A1-adrenoceptor antagonists can reduce blood pressure by lowering peripheral resistance. No reduction in blood pressure of any clinical significance was observed during studies with Tamsulosin 0.4 mg.
Pharmacokinetics: The pharmacokinetics parameters of 30 subjects (34 subjects were included in the study, 4 subjects were dropped out/were withdrawn from study) were calculated and results were statistically analyzed to demonstrate bioequivalence in a randomized, balanced, open label, two-sequence, two-treatment, two-period, two-way crossover design study. After oral administration of single dose of Tamsulosin 0.4 mg (test product) in the fasted state, the mean of the maximum plasma concentration (C_max) (rate of absorption) was 2.34 ng/mL, the median T_max was 3.07 h. The extent of absorption is expressed in Area Under the Curve (AUC)_0-72 and AUC_0-inf, the mean values were 110.59 ng.h/mL and 114.74 ng.h/mL respectively. The mean elimination half-life (T_½) of Tamsulosin 0.4 mg was 0.063 h.
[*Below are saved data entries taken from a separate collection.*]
Definition toFixed (val : dy) : Z := dy_trunc (f_mul 53 val (dy_int FixedPointFactor)).

Definition fromFixed (val : Z) : Z :=
  let rounded := Z.shiftr (wrap_i64 (val + FixedPointHalf)) FixedPointShift in
  if 127 <? rounded then 127
  else if rounded <? -128 then -128
  else rounded.

Definition toFixedShift (v : Z) : Z := wrap_i64 (Z.shiftl v FixedPointShift).

(** One rounded product, as it is added to a sum. *)
Definition term (x y : Z) : Z :=
  Z.shiftr (wrap_i64 (wrap_i64 (x * y) + FixedPointHalf)) FixedPointShift.

(** ** Matrices *)

Record denseMatrix := mkDense { data : list Z; rows : nat; cols : nat }.

Definition matSize : nat := 256.
Definition matNum : nat := 256.

Definition At (m : denseMatrix) (row col : nat) : Z := nth (row * cols m + col) (data m) 0.

Definition Set_ (m : denseMatrix) (row col : nat) (v : Z) : denseMatrix :=
  mkDense (<[(row * cols m + col)%nat := v]> (data m)) (rows m) (cols m).

(** [for i := lo; i < hi; i++ { s = f(s, i) }]. *)
Definition range (lo hi : nat) : list nat := seq lo (hi - lo).
Definition for_ {S} (l : list nat) (f : S -> nat -> S) (s : S) : S := foldl f s l.

(** [clear(m.data[:n])]. *)
Definition clear_prefix (n : nat) (d : list Z) : list Z := repeat 0 n ++ drop n d.

Definition Reset (m : denseMatrix) (r c : nat) : denseMatrix :=
  if (rows m <? r)%nat || (cols m <? c)%nat
  then mkDense (repeat 0 (r * c)) r c
  else mkDense (clear_prefix (r * c) (data m)) r c.

(** [GetMatrix] resets what the pool holds. *)
Definition GetMatrix (pooled : denseMatrix) (r c : nat) : denseMatrix := Reset pooled r c.

(** [None] is the panic of an identity with more rows than columns. *)
Definition newDenseMatrix (r c : nat) (d : option (list Z)) : option denseMatrix :=
  match d with
  | Some d => Some (mkDense d r c)
  | None =>
      if (0 <? r)%nat && (r * c <=? (r - 1) * c + (r - 1))%nat then None
      else Some (mkDense (for_ (range 0 r) (fun d i => <[(i * c + i)%nat := FixedPointFactor]> d)
                           (repeat 0 (r * c))) r c)
  end.

Definition T (m : denseMatrix) : denseMatrix :=
  mkDense
    (for_ (range 0 (rows m)) (fun d i =>
       for_ (range 0 (cols m)) (fun d j =>
         <[(j * rows m + i)%nat := nth (i * cols m + j) (data m) 0]> d) d)
     (repeat 0 (rows m * cols m)))
    (cols m) (rows m).

(** ** Products *)

(** The sum over [k] that all products compute. *)
Definition dot (a b : denseMatrix) (n i j : nat) : Z :=
  for_ (range 0 n) (fun sum k => wrap_i64 (sum + term (At a i k) (At b k j))) 0.

Definition mulMatrixInto (dst a b : denseMatrix) (size : nat) : denseMatrix :=
  for_ (range 0 size) (fun dst i =>
    for_ (range 0 size) (fun dst j => Set_ dst i j (dot a b size i j)) dst) dst.

Inductive MatrixError := DimensionMismatch (aCols bRows : nat) | MulPanic.

(** The rows of worker [w]. *)
Definition worker_rows (m : denseMatrix) (rowsPerWorker w : nat) : list nat :=
  let startRow := (w * rowsPerWorker)%nat in
  let endRow := (startRow + rowsPerWorker)%nat in
  let endRow := if (rows m <? endRow)%nat then rows m else endRow in
  range startRow endRow.

(** [numCPU] is [runtime.NumCPU()]; without rows the division panics. *)
Definition Mul (numCPU : nat) (m a b : denseMatrix) : result MatrixError denseMatrix :=
  if negb (cols a =? rows b)%nat then Err (DimensionMismatch (cols a) (rows b))
  else
    let numWorkers := if (rows m <? numCPU)%nat then rows m else numCPU in
    if (numWorkers =? 0)%nat then Err MulPanic
    else
      let rowsPerWorker := ((rows m + numWorkers - 1) / numWorkers)%nat in
      Ok (for_ (range 0 numWorkers) (fun m' w =>
            for_ (worker_rows m rowsPerWorker w) (fun m' i =>
              for_ (range 0 (cols b)) (fun m' j => Set_ m' i j (dot a b (cols a) i j)) m') m') m).
(** The search from a nonce on finds the first solution. *)
Lemma mine_loop_finds h n us signals send d : forall t nonce h',
  header_ok h -> Number h = Some n -> engine_inv keccak256 t -> h' = h \/ (exists j, h' = sealed h j) ->
  0 <= nonce -> nonce + Z.of_nat d < 2 ^ 64 ->
  (forall j, nonce <= j < nonce + Z.of_nat d -> pow_valid keccak256 (sealed h j) n = false) ->
  pow_valid keccak256 (sealed h (nonce + Z.of_nat d)) n = true ->
  (forall j, nonce <= j <= nonce + Z.of_nat d -> signals j = NoSignal) ->
  exists t', mine_loop keccak256 Do (S d) t (mkBlock h' us) (seed_of h n) signals send nonce =
    Some (t', let b := mkBlock (sealed h (nonce + Z.of_nat d)) us in if send then Sent b else Stopped b) /\
    engine_inv keccak256 t' /\ config t' = config t /\ hashrate t' mod 2 ^ 64 = (hashrate t + Z.of_nat d) mod 2 ^ 64.
Proof using HDo.
  induction d as [|d IH]; intros t nonce h' Hh Hn Hinv Hh' H0 Hlt Hno Hyes Hsig.
  - rewrite Z.add_0_r in Hyes. cbn [mine_loop header uncles]. rewrite (Hsig nonce) by lia.
    assert (Hse : set_Nonce h' (nonce_bytes nonce) = sealed h nonce) by (destruct Hh' as [->|[j ->]]; done).
    rewrite Hse. destruct (checkSolution_pow t (sealed h nonce) n Hinv (sealed_ok _ _ Hh) Hn) as (t' & E & Hi & Hc & Hr).
    change (seed_of (sealed h nonce) n) with (seed_of h n) in E. rewrite E, Hyes. exists t'.
    rewrite !Z.add_0_r, Hr. by split.
  - remember (S d) as f eqn:Hf. cbn [mine_loop header uncles]. rewrite (Hsig nonce) by lia.
    assert (Hse : set_Nonce h' (nonce_bytes nonce) = sealed h nonce) by (destruct Hh' as [->|[j ->]]; done).
    rewrite Hse. destruct (checkSolution_pow t (sealed h nonce) n Hinv (sealed_ok _ _ Hh) Hn) as (t1 & E & Hi & Hc & Hr).
    change (seed_of (sealed h nonce) n) with (seed_of h n) in E. rewrite E, (Hno nonce) by lia.
    replace (wrap_u64 (nonce + 1)) with (nonce + 1) by (unfold wrap_u64; rewrite Z.mod_small; lia).
    subst f. destruct (IH (add_hashrate t1) (nonce + 1) (sealed h nonce)) as (t' & E' & Hi' & Hc' & Hr');
      [done|done|done|right; by exists nonce|lia|lia| | | |].
    + intros j Hj. apply Hno. lia.
    + by replace (nonce + 1 + Z.of_nat d) with (nonce + Z.of_nat (S d)) by lia.
    + intros j Hj. apply Hsig. lia.
    + exists t'. replace (nonce + Z.of_nat (S d)) with (nonce + 1 + Z.of_nat d) by lia.
      split; [exact E'|]. split; [done|]. split; [by rewrite Hc'|]. rewrite Hr'. cbn [hashrate add_hashrate].
      unfold wrap_u64. rewrite Hr, Zplus_mod_idemp_l. f_equal. lia.
Qed.

(** Whatever the search sends is sealed. *)
Lemma mine_loop_sound h n us signals send fuel : forall t nonce h' t' b,
  header_ok h -> Number h = Some n -> engine_inv keccak256 t -> h' = h \/ (exists j, h' = sealed h j) ->
  mine_loop keccak256 Do fuel t (mkBlock h' us) (seed_of h n) signals send nonce = Some (t', Sent b) ->
  (exists k, b = mkBlock (sealed h k) us /\ pow_valid keccak256 (sealed h k) n = true) /\
  engine_inv keccak256 t' /\ config t' = config t.
Proof using HDo.
  induction fuel as [|fuel IH]; intros t nonce h' t' b Hh Hn Hinv Hh'; [done|]. cbn [mine_loop header uncles].
  destruct (signals nonce); [|done|done].
  assert (Hse : set_Nonce h' (nonce_bytes nonce) = sealed h nonce) by (destruct Hh' as [->|[j ->]]; done).
  rewrite Hse. destruct (checkSolution_pow t (sealed h nonce) n Hinv (sealed_ok _ _ Hh) Hn) as (t1 & E & Hi & Hc & Hr).
  change (seed_of (sealed h nonce) n) with (seed_of h n) in E. rewrite E.
  destruct (pow_valid keccak256 (sealed h nonce) n) eqn:Hp.
  - destruct send; [|done]. intros [= <- <-]. split; [by exists nonce|done].
  - intros Hrun. destruct (IH (add_hashrate t1) _ (sealed h nonce) t' b Hh Hn Hi (or_intror (ex_intro _ nonce eq_refl)) Hrun) as (Hk & Hi' & Hc').
    split; [done|]. split; [done|]. by rewrite Hc'.
Qed.

End mining.

(** C8: Mining finds the first nonce that is a solution, if there is one and nobody
    stops it, with one turn for every nonce up to it; it sends the block with this
    nonce in its header, which the engine then accepts, and the hash rate has
    counted the turns that failed. *)
Theorem mineBlock_finds
    (keccak256 : list byte -> list byte)
    (Do : list byte -> (Cache -> option (Cache * list Z)) -> Cache -> option (Cache * list Z))
    (HDo : runs_function Do) (t : NogopowEngine) (b : Block) (n k : Z) (signals : Z -> signal) :
  engine_inv keccak256 t -> header_ok (header b) -> Number (header b) = Some n -> 0 <= k < 2 ^ 64 ->
  pow_valid keccak256 (sealed (header b) k) n = true ->
  (forall j, 0 <= j < k -> pow_valid keccak256 (sealed (header b) j) n = false) ->
  (forall j, 0 <= j <= k -> signals j = NoSignal) ->
  exists t', mineBlock keccak256 Do (S (Z.to_nat k)) t b signals true =
      Some (t', Sent (mkBlock (sealed (header b) k) (uncles b))) /\
    snd (VerifyHeader keccak256 Do t' (sealed (header b) k) true) = Ok tt /\
    hashrate t' mod 2 ^ 64 = (hashrate t + k) mod 2 ^ 64.
Proof.
  intros Hinv Hh Hn Hk Hyes Hno Hsig. destruct b as [h us]. cbn [header uncles] in *.
  destruct (mine_loop_finds keccak256 Do HDo h n us signals true (Z.to_nat k) t 0 h Hh Hn Hinv
    (or_introl eq_refl) ltac:(lia) ltac:(lia)) as (t' & E & Hi & Hc & Hr).
  { intros j Hj. apply Hno. lia. }
  { replace (0 + Z.of_nat (Z.to_nat k)) with k by lia. exact Hyes. }
  { intros j Hj. apply Hsig. lia. }
  replace (0 + Z.of_nat (Z.to_nat k)) with k in E by lia. rewrite Z2Nat.id in Hr by lia.
  exists t'. split.
  { unfold mineBlock, calcSeed, number_u64. cbn [header]. rewrite Hn.
    cbn [fmap option_fmap option_map mbind option_bind]. exact E. }
  split; [|done].
  destruct (VerifyHeader_verdict keccak256 Do HDo t' (sealed h k) true Hi (sealed_ok _ _ Hh)) as (t2 & E2 & _).
  rewrite E2. cbn [snd]. unfold header_verdict. change (Number (sealed h k)) with (Number h). rewrite Hn, Hyes.
  destruct (PowMode (config t')); [|done|]; by destruct (low_word n =? 0).
Qed.
(* ===== verification/Address.v ===== *)
(** * Addresses ([address/address.go], [address/hash160.go], and the prefixes of
      [chaincfg/params.go])

    The kinds of addresses, their constructors and methods, and the decoder that
    tells them apart, on top of [Base58] and [Bech32].  The keys of the curve
    ([ParsePubKey] and the two serializations) and RIPEMD-160 come from third
    parties and are parameters.  A string is the list of its bytes; [EncodeAddress]
    is an option because [Base58.Encode] is, which [Encode_decodes] shows total. *)

From Stdlib Require Import ZArith Lia.
From S2P Require Import Prelude ChainHash Bech32 GoBig Base58.
Open Scope Z_scope.

(** ** Parameters of a network *)

Record Params := mkParams {
  PubKeyHashAddrID : byte;
  ScriptHashAddrID : byte;
  Bech32HRPSegwit : list byte }.

Definition MainNetParams : Params := mkParams x00 x05 (bytes_of "nc").
Definition TestNet3Params : Params := mkParams x6f xc4 (bytes_of "tn").

Definition knownBech32Prefixes : list (list byte) :=
  [Bech32HRPSegwit MainNetParams; Bech32HRPSegwit TestNet3Params].

(** The prefix comes with the separator behind it. *)
Definition IsBech32SegwitPrefix (prefix : list byte) : bool :=
  bool_decide (take (length prefix - 1) prefix ∈ knownBech32Prefixes).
The ratios and confidence intervals between test and reference product were as follows: for C_max the ratio was 105.4% (93.52%-118.89%). For AUC_0-72 the ratio was 107.2% (95.98%-119.79%). The results of the study showed that the ratios and confidence intervals are within the acceptance range for bioequivalence, therefore it can be concluded that the test product, Tamsulosin 0.4 mg sustained release tablets, is bioequivalence with the reference product.